There’s a moment, standing in your living room with a suspiciously large box, when you wonder if your neighbors are watching. Not that it matters—unless they’re also researching “big booty sex doll” reviews at midnight like I was. Anyway, this isn’t about them. It’s about the journey from clicking “order” on a 158cm (5' 2") pregnant sex doll to… well, figuring out what you’ve actually brought home.
I’ll admit it: I didn’t expect this much detail. The skin—TPE, which apparently stands for Thermoplastic Elastomer but might as well mean “surprisingly lifelike”—feels soft in a way that’s both comforting and slightly unnerving. Even the weight is spot-on: somewhere between 90-99 lbs (41-45kg), which means moving her around is less “pick up and carry” and more “strategic shuffle.”
And yes, she’s thick. Like, capital-T Thick. If you ever wondered how a full body sex doll could pull off both big booty and pregnant curves without looking cartoonish… turns out, technology has quietly sprinted ahead while we were busy doomscrolling.
Here’s where things get weirdly fun: customization is almost too easy with these WM custom dolls. J-cup? Sure. Want to tweak head #43? Go wild. Choose hair color, nail polish shade—even the tiniest details like freckles or birthmarks can be dialed in if you’re patient enough to scroll through all the options.
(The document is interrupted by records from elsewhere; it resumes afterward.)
(** * ShaderForge: the WebGL preview, the shader-source formatter and the
      translation client, embedded in Rocq.

    Source files covered:
    - [src/utils/webgl.ts]              (module [Webgl])
    - [src/components/ShaderPreview.tsx] (module [Preview])
    - [src/services/geminiService.ts]   (module [Gemini])
    - the application component [App]   (module [App])

    JavaScript strings are sequences of UTF-16 code units; numbers that
    the code treats as times are IEEE binary64 values ([PrimFloat]). *)

From Stdlib Require Import String Ascii NArith ZArith List Bool Lia.
From Stdlib Require Import Floats QArith Lqa.
From stdpp Require Import gmap list.

Local Open Scope list_scope.

(* ===================================================================== *)
(** * JavaScript strings *)
(* ===================================================================== *)

Module JS.

(** A string is the list of its UTF-16 code units. *)
Definition jsstring := list N.

(** An ASCII literal, one code unit per character. *)
Definition lit (s : string) : jsstring :=
  map N_of_ascii (list_ascii_of_string s).
Arguments lit s%_string.

(** The line feed that ends each line of a template literal. *)
Definition LF : jsstring := [10%N].

Definition jsstring_eqb (a b : jsstring) : bool :=
  bool_decide (a = b).

(** [pat] occurs at the very start of [s]. *)
Fixpoint startsWith (pat s : jsstring) : bool :=
  match pat, s with
  | [], _ => true
  | _ :: _, [] => false
  | p :: pat', c :: s' => N.eqb p c && startsWith pat' s'
  end.

(** [String.prototype.includes]: [pat] occurs somewhere in [s]. *)
Fixpoint includes (s pat : jsstring) : bool :=
  startsWith pat s ||
  match s with
  | [] => false
  | _ :: s' => includes s' pat
  end.

(** [String.prototype.endsWith]. *)
Definition endsWith (s suffix : jsstring) : bool :=
  startsWith (rev suffix) (rev s).

(** ECMAScript WhiteSpace and LineTerminator code points, the characters
    [String.prototype.trim] strips: TAB, LF, VT, FF, CR, SP, NBSP,
    U+1680, U+2000..U+200A, U+2028, U+2029, U+202F, U+205F, U+3000 and
    the byte-order mark U+FEFF. *)
Definition isWhiteSpace (c : N) : bool :=
  existsb (N.eqb c)
    [9; 10; 11; 12; 13; 32; 160; 5760; 8232; 8233; 8239; 8287; 12288; 65279]%N
  || (N.leb 8192 c && N.leb c 8202).

Fixpoint trimStart (s : jsstring) : jsstring :=
  match s with
  | [] => []
  | c :: s' => if isWhiteSpace c then trimStart s' else s
  end.

Definition trimEnd (s : jsstring) : jsstring :=
  rev (trimStart (rev s)).

(** [String.prototype.trim]. *)
Definition trim (s : jsstring) : jsstring :=
  trimEnd (trimStart s).

(** Truthiness of a string value: the empty string is falsy. *)
Definition truthy (s : jsstring) : bool :=
  match s with [] => false | _ :: _ => true end.

(** [v || d] for a value that is a string or [undefined] / [null]. *)
Definition or_default (v : option jsstring) (d : jsstring) : jsstring :=
  match v with
  | Some s => if truthy s then s else d
  | None => d
  end.

(** How a template literal renders a value that may be [undefined]. *)
Definition render (v : option jsstring) : jsstring :=
  match v with
  | Some s => s
  | None => lit "undefined"
  end.

End JS.

(* ===================================================================== *)
(** * A small state monad for the imperative code *)
(* ===================================================================== *)

Definition State (S A : Type) : Type := S -> A * S.

Definition ret {S A} (a : A) : State S A := fun s => (a, s).

Definition bind {S A B} (m : State S A) (k : A -> State S B) : State S B :=
  fun s => let (a, s') := m s in k a s'.

Definition modify {S} (f : S -> S) : State S unit := fun s => (tt, f s).

Definition gets {S A} (f : S -> A) : State S A := fun s => (f s, s).

Definition exec {S A} (m : State S A) (s : S) : S := snd (m s).

(** Running [m] keeps the property [P] of the state. *)
Definition preserves {S A} (P : S -> Prop) (m : State S A) : Prop :=
  forall s, P s -> P (snd (m s)).

Declare Scope js_scope.
Delimit Scope js_scope with js.
Notation "x <- m ;; k" := (bind m (fun x => k))
  (at level 100, m at next level, right associativity) : js_scope.
Notation "m ;;; k" := (bind m (fun _ => k))
  (at level 100, right associativity) : js_scope.

(* ===================================================================== *)
(** * The WebGL2 rendering context *)
(* ===================================================================== *)

Module GL.
Import JS.
Local Open Scope js_scope.

Inductive ShaderType := VERTEX_SHADER | FRAGMENT_SHADER.

Inductive DrawMode := POINTS | LINES | TRIANGLES | TRIANGLE_STRIP | TRIANGLE_FAN.

(** One vertex attribute of a vertex array object, as left by
    [vertexAttribPointer(index, size, FLOAT, false, 0, 0)]. *)
Record AttribPointer := {
  ap_index : Z;
  ap_buffer : option nat;
  ap_size : Z
}.

(** The objects a context hands out.  A handle is the key of the object
    in [objects]. *)
Inductive Obj :=
| OShader (ty : ShaderType) (source : jsstring) (compiled : bool)
| OProgram (attached : list nat) (linked : bool)
| OBuffer (data : list Z)
| OVertexArray (enabled : list Z) (pointers : list AttribPointer).

(** Every command issued on the context, in order of issue. *)
Inductive Call :=
| CreateShader (ty : ShaderType)
| ShaderSource (sh : nat) (source : jsstring)
| CompileShader (sh : nat)
| DeleteShader (sh : option nat)
| CreateProgram
| AttachShader (p sh : nat)
| LinkProgram (p : nat)
| DeleteProgram (p : nat)
| CreateBuffer
| BindArrayBuffer (b : option nat)
| BufferData (data : list Z)
| CreateVertexArray
| BindVertexArray (v : option nat)
| EnableVertexAttribArray (index : Z)
| VertexAttribPointer (index size : Z)
| UseProgram (p : nat)
| Uniform1f (loc : nat) (x : float)
| Uniform2f (loc : nat) (x y : Z)
| DrawArrays (mode : DrawMode) (first count : Z)
| Viewport (x y w h : Z).

(** What the graphics driver decides: whether a [create*] call yields an
    object or [null], whether a source compiles, whether a set of stages
    links, the diagnostic logs, and the locations of attributes and
    uniforms.  The code under verification is parametric in it. *)
Record Driver := {
  allocates : nat -> bool;
  compiles : ShaderType -> jsstring -> bool;
  shaderInfoLog : ShaderType -> jsstring -> option jsstring;
  links : list (ShaderType * jsstring) -> bool;
  programInfoLog : list (ShaderType * jsstring) -> option jsstring;
  attribLocation : list (ShaderType * jsstring) -> jsstring -> Z;
  uniformLocation : list (ShaderType * jsstring) -> jsstring -> option nat
}.

(** The state of one context.  [objects] holds every object that was
    created and has not been passed to a [delete*] call since. *)
Record Context := {
  created : nat;
  objects : gmap nat Obj;
  arrayBuffer : option nat;
  vertexArray : option nat;
  calls : list Call
}.

Definition fresh : Context :=
  {| created := 0; objects := ∅; arrayBuffer := None; vertexArray := None;
     calls := [] |}.

Definition with_objects (f : gmap nat Obj -> gmap nat Obj) (c : Context) : Context :=
  {| created := created c; objects := f (objects c);
     arrayBuffer := arrayBuffer c; vertexArray := vertexArray c;
     calls := calls c |}.

Definition with_arrayBuffer (b : option nat) (c : Context) : Context :=
  {| created := created c; objects := objects c;
     arrayBuffer := b; vertexArray := vertexArray c; calls := calls c |}.

Definition with_vertexArray (v : option nat) (c : Context) : Context :=
  {| created := created c; objects := objects c;
     arrayBuffer := arrayBuffer c; vertexArray := v; calls := calls c |}.

Definition log_call (k : Call) (c : Context) : Context :=
  {| created := created c; objects := objects c;
     arrayBuffer := arrayBuffer c; vertexArray := vertexArray c;
     calls := calls c ++ [k] |}.

Definition GLm (A : Type) : Type := State Context A.

Section Commands.
Variable d : Driver.

(** A [create*] call: the driver either hands out the next handle or
    returns [null]. *)
Definition create (k : Call) (o : Obj) : GLm (option nat) :=
  fun c =>
    let n := created c in
    let c1 := log_call k c in
    if allocates d n then
      (Some n, {| created := S n; objects := <[n := o]> (objects c1);
                  arrayBuffer := arrayBuffer c1; vertexArray := vertexArray c1;
                  calls := calls c1 |})
    else
      (None, {| created := S n; objects := objects c1;
                arrayBuffer := arrayBuffer c1; vertexArray := vertexArray c1;
                calls := calls c1 |}).

Definition createShader (ty : ShaderType) : GLm (option nat) :=
  create (CreateShader ty) (OShader ty [] false).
Somewhere in there I remember thinking, “Is this what ordering a car feels like?” Except cars don’t come with ‘pregnant belly’ as an add-on.
Also—pro tip—if you use gift card to enter doll raffle events online, sometimes you get discounts or bonus accessories thrown in for free. Didn’t see that coming.
While you're here, it's worth visiting highest rated pregnant sex doll picks to see how this one stacks up against the competition.
$1501-2000 for something that isn’t going to judge my Netflix queue or eat my leftovers? At first glance it sounds steep—I mean really steep—but then again, have you priced out high-end ai robot sex dolls lately? Compared to some of those cyborg models promising deep learning conversations (which still sound like GPS voices), this feels oddly reasonable.
Not cheap by any stretch though; definitely an investment piece rather than an impulse buy.
You forget she’s there until suddenly—you don’t. Maybe it’s catching a glimpse of her silhouette at dusk or bumping into her while half-awake getting water at night (not recommended). She doesn’t move unless I do the moving; no batteries required here unless you go down the ai robot sex doll rabbit hole.
I did try dressing her up once—a little surreal but not unpleasant—and found myself appreciating just how sturdy these STPE models are built compared to older iterations of female sex dolls I’d seen online years ago.
Somewhere along this process I found myself asking why anyone would want a pregnant sex doll specifically. There are forums dedicated entirely to this question—some answers make sense; others are… creative? Fetishes aside, there’s something oddly wholesome about seeing such variety represented even in artificial forms.
Maybe it says something about human curiosity—or maybe people just like options. Who am I to judge?
You start off thinking it’ll be awkward or funny or maybe just another novelty purchase destined for storage under the bed next to old concert tees and tangled phone chargers—but then there are moments where it genuinely surprises you how realistic everything looks and feels (especially if we’re talking huge breast sex dolls or fat sex dolls).
It becomes less about shock value after a while and more about quiet appreciation for engineering—and yeah okay, craftsmanship too.
If anyone tells you these WM Dolls aren’t conversation starters—they’re lying or haven’t tried leaving one sitting on their couch during game night yet.
Hmm... anyway, not sure where all this leaves me except maybe slightly more impressed than expected—and wondering what else people order online when nobody’s watching their porch deliveries.
(And yes: she still startles me every time I walk past the hallway.)